Can you go to your board and tell them how much business you’ll close in the next 30 days, with at least 90 percent certainty?
Do you have controls to make sure that every person who is calling on prospects is doing two things effectively: Calling the right people, who happen to be A-grade prospects, and secondly, following a process that assures premium pricing so you never have to hear again those dreaded words, “We can do the deal if we match rates?”
Most important, is your institution being paid for your unique selling propositions (UPSs), or do your lenders put you in a position of having to turn away a deal or match them every time a desperate competitor undercuts you, hurting not only the borrower, but the bank who got the business (and you, too, because you failed to get that business)?
You can have more certainty about the amount of business you’ll close, about whether your lenders are calling on the right people, and even about whether you’ll get new business at premium pricing with a predictable level of certainty.
In fact, increasing your chances in these ways is just prudent management. Your team has a fiduciary responsibility to your stakeholders to bring in predictable numbers, to prove that they’re meeting with the right people, and to have the right conversations that assure you’re getting paid a substantial premium for your USPs.
If you’re not currently getting these results, you’re not alone. Having talked with hundreds of bank CEOs over the last few years, it’s common for me to hear those three pain points.
Commercial Loan Bloodbath Coming
Eliminating the pain from your customers is imperative. And it also happens to be good for you.
In fact, what happened in the mortgage arena is about to happen on the commercial side: Borrowers are getting the best rate, but they’re about to be left dressed up for the prom with no date, while fickle lenders (who are stealing the business now) will decide they don’t really want to go to the prom, after all.
In fact, you can count the months until good credits will be abandoned by their fickle friends who are courting them today in an attempt to deploy their funds.
It’s now come down to an ethical obligation – not just a sound business strategy – to get more effective at saving these borrowers. If your team doesn’t know how to handle the bottom-feeding pricers, many of these businesses will be left stranded when they need credit the most. They’ll receive instead a notice that reads, “Pay up in 30 days because we no longer have an appetite for your kind of loan.”
What’s critical to making sure that your bank (and your community) isn’t crippled when this train wreck of overly ambitious “new to the market” lenders turn on good business credits, stranding them when they need help the most? Get an iron-clad system established now to make sure your team knows exactly who to call on, how to start conversations that never lapse into price wars, how to use your list of unique selling propositions that justify a higher price – and most important – a system that compels the prospect to reveal how much your unique selling propositions will bring to their bottom line.
The system hinges on asking questions to help the prospect understand there is a cost of staying with their incumbent bank. One consultative question in a system like this is, “When your personal banker comes in to do a 15-point checklist that includes whether your people are implementing all PCI compliance practices to avoid the $500,000 fine per incident – plus some 14 others that have those kind of cost savings – what have been some of the biggest cost savings from those meetings?”

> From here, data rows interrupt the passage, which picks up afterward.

Fixpoint _skipLOs (fuel : nat) (hasSeek : bool) (AH : layout) : M FILE (option unit) :=
  match fuel with
  | O => ret None
  | S fuel' =>
      let! i := ReadInt shl_undefined AH in
      if u32 i =? 0 then ret (Some tt)
      else
        let! r := _skipData fuel hasSeek AH in
        match r with
        | None => ret None
        | Some _ => _skipLOs fuel' hasSeek AH
        end
  end.

(** [buildTocEntryArrays]: whether it survives its checks. *)
Definition toc_indexed (toc : list TocEntry) : bool :=
  forallb (fun te =>
    (0 <? dumpId te) && (dumpId te <=? maxDumpId toc) &&
    match desc te with
    | None => false
    | Some d =>
        if bytes_eqb d (bytes_of_string "TABLE DATA") then
          match dependencies te with
          | [] => true
          | tableId :: _ => (0 <? tableId) && (tableId <=? maxDumpId toc)
          end
        else true
    end) toc.

(** The position of the block of another entry is remembered; of entries with
    the same ID the last one is in the index. *)
Fixpoint note_position (id pos : Z) (toc : list TocEntry) : list TocEntry :=
  match toc with
  | [] => []
  | te :: toc' =>
      if (dumpId te =? id) && negb (existsb (fun x => dumpId x =? id) toc') then
        (if dataState te =? K_OFFSET_POS_NOT_SET then set_data K_OFFSET_POS_SET pos te else te) :: toc'
      else te :: note_position id pos toc'
  end.

Definition skip_block (fuel : nat) (hasSeek : bool) (AH : layout) (blkType : Z) : M FILE (option unit) :=
  if blkType =? BLK_DATA then _skipData fuel hasSeek AH
  else if blkType =? BLK_BLOBS then _skipLOs fuel hasSeek AH
  else fatal.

Of course, that’s just one question your lenders could be asking a prospect in a pre-planned sales system like this. Truth is, they need a dozen really great questions like this that all speak to hundreds of thousands of dollars of additional revenue or decreased expenses to the prospect to help justify your premium pricing.
These questions, by the way, are just one small piece of a very important sales process whereby no steps can be missed.
Looked at this way, getting a premium of 50 to 200 basis points should be expected from a sales system like this. But you’re going to have to work at building it to convince your people that sales is a system (and that the system is wildly successful when followed in its entirety with no missing steps).
Roxanne Emmerich is CEO of The Emmerich Group and author of “The New Game Of Banking,” www.EmmerichFinancial.com.